Stored data:
★ ★ ★
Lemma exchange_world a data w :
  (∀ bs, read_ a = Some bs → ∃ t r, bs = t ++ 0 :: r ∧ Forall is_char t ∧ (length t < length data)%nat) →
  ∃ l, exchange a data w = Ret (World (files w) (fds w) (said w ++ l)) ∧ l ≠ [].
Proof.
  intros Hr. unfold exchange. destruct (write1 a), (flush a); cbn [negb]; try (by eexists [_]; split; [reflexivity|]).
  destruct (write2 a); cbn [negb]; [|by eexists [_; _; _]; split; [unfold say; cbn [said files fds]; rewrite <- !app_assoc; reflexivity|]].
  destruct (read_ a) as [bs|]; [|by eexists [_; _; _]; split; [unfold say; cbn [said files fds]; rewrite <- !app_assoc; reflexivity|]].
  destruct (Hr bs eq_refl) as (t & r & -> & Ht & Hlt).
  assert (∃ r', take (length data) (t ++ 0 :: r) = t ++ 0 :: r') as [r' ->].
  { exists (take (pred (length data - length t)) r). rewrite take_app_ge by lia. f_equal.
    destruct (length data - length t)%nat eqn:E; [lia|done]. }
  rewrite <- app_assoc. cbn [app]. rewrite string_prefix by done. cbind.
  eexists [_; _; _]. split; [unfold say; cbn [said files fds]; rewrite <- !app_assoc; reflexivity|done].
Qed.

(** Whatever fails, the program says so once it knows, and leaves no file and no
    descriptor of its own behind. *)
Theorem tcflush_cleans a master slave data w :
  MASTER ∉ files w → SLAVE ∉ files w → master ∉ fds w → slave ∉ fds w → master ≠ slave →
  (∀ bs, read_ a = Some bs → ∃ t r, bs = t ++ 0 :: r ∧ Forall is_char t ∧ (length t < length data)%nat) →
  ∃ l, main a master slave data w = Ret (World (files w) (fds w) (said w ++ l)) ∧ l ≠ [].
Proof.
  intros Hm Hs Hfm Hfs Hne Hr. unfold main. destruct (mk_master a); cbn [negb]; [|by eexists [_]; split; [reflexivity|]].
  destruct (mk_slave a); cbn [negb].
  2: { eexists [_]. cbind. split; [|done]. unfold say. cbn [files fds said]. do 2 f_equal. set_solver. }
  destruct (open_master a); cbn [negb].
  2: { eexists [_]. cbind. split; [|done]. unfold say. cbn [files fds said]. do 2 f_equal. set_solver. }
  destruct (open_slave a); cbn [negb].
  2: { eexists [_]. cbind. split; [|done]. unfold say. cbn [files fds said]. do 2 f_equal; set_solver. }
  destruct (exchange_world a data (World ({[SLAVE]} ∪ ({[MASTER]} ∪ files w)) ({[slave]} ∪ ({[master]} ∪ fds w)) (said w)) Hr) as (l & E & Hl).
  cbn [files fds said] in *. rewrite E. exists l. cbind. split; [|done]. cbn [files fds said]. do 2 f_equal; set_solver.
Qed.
★ ★ ★
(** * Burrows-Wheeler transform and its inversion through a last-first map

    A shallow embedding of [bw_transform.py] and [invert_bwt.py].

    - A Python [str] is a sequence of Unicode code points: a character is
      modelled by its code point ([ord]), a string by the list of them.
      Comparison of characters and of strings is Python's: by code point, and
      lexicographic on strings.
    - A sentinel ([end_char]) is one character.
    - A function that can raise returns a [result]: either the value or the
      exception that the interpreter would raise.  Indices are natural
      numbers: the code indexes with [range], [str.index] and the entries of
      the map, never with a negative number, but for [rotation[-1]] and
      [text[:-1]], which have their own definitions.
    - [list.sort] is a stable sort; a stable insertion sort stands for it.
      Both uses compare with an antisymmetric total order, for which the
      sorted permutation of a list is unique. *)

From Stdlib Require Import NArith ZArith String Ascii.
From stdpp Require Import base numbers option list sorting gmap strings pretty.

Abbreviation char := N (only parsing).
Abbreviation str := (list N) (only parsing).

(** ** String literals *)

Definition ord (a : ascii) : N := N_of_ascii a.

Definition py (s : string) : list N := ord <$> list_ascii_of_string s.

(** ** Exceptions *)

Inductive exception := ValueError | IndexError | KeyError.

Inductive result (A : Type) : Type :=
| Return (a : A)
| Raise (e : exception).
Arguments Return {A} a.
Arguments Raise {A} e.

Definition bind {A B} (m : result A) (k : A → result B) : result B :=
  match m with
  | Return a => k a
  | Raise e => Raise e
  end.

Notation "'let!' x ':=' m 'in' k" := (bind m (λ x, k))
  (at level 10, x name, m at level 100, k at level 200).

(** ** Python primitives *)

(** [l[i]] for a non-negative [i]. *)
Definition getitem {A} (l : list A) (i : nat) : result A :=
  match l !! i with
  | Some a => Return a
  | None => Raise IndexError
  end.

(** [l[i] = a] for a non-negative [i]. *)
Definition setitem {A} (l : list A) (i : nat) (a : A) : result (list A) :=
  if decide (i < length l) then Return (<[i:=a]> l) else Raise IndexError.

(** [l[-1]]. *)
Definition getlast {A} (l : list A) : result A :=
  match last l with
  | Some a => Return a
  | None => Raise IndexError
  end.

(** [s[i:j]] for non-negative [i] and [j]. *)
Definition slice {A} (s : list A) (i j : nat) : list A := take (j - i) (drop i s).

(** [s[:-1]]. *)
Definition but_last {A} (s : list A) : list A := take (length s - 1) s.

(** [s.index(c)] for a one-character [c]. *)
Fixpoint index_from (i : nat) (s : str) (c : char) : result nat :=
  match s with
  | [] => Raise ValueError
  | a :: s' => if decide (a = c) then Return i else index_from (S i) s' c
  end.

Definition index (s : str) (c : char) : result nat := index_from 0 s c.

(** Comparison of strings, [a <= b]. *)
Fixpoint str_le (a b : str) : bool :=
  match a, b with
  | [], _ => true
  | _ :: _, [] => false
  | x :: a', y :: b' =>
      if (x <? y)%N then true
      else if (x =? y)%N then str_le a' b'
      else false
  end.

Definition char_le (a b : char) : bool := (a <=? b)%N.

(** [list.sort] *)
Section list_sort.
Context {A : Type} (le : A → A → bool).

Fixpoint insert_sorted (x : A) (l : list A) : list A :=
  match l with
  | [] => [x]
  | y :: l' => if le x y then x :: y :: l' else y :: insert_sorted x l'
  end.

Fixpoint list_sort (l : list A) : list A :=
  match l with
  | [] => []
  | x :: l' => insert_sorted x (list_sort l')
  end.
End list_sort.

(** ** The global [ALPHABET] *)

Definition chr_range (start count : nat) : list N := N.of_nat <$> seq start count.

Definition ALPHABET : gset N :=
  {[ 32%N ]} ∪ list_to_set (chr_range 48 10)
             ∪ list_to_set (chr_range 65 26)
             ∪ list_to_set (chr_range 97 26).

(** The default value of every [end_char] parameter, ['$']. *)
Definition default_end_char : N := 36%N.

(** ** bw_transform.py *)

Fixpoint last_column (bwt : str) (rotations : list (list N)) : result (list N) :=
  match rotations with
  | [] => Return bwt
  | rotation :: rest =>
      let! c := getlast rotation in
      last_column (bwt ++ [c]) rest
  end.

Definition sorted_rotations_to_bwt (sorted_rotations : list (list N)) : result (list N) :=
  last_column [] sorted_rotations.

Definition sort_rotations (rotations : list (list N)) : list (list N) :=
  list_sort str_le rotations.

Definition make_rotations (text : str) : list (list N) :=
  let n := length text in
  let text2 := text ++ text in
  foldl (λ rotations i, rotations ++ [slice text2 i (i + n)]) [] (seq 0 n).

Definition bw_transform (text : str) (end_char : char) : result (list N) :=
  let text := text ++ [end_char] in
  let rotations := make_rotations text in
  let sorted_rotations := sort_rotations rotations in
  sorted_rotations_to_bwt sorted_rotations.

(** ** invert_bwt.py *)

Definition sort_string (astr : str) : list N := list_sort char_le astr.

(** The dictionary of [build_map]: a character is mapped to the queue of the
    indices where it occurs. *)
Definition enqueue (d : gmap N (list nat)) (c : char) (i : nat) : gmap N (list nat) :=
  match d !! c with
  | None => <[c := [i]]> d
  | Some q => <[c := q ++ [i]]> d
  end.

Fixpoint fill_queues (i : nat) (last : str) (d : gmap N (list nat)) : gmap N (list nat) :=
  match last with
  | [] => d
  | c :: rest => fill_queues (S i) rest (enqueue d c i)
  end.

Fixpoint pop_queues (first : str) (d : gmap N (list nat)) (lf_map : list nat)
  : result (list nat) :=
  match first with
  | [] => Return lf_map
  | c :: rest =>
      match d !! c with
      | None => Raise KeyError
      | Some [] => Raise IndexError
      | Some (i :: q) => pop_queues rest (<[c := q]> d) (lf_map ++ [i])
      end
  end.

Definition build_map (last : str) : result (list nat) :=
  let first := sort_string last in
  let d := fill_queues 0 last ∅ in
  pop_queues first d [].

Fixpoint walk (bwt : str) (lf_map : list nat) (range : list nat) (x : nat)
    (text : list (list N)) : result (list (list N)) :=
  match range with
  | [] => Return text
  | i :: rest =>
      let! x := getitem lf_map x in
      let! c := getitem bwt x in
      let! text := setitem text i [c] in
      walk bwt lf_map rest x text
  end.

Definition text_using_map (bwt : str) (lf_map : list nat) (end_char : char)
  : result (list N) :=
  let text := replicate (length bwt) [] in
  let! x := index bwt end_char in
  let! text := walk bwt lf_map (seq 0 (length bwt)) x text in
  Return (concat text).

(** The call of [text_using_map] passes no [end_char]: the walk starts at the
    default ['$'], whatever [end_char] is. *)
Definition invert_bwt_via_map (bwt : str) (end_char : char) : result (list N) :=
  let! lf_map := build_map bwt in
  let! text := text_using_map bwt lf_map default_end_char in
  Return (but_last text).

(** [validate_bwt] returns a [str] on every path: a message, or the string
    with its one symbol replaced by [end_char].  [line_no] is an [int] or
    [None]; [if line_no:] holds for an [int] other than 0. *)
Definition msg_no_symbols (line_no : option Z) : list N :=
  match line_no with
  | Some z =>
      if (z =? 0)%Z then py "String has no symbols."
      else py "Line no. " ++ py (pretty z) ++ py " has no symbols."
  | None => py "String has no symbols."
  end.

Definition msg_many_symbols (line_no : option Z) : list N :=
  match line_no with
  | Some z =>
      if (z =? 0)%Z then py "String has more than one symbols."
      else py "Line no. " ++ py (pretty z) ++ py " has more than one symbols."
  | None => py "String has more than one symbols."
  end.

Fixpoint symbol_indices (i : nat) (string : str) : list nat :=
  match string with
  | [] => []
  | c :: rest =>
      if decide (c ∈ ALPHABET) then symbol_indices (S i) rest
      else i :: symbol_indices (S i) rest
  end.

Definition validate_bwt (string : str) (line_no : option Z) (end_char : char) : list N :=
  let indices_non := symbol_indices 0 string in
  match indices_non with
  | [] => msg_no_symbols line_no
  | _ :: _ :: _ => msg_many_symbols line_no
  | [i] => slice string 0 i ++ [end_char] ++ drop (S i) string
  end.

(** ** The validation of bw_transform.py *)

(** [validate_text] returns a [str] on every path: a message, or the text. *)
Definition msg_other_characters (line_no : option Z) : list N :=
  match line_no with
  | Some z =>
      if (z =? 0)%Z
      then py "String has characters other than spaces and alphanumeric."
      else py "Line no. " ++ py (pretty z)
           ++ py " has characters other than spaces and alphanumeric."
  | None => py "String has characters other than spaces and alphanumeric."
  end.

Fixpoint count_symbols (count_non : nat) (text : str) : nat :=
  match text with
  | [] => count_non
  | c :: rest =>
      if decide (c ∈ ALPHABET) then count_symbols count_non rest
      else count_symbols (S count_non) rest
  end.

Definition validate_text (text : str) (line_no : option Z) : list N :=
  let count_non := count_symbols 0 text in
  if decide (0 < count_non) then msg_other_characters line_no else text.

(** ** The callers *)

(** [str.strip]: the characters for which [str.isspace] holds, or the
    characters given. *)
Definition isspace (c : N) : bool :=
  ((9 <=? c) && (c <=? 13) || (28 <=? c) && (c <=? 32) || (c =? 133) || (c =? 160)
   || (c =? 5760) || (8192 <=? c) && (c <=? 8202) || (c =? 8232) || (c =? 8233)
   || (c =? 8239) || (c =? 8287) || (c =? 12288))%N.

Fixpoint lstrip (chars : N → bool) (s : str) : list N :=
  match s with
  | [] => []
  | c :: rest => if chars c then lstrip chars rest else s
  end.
★ ★ ★
▸ DIRECTIONS FOR THIS TASK
Tell how many lines of the data above hold the string "done". Give only the number.

▸ SOLVED PROBLEM
7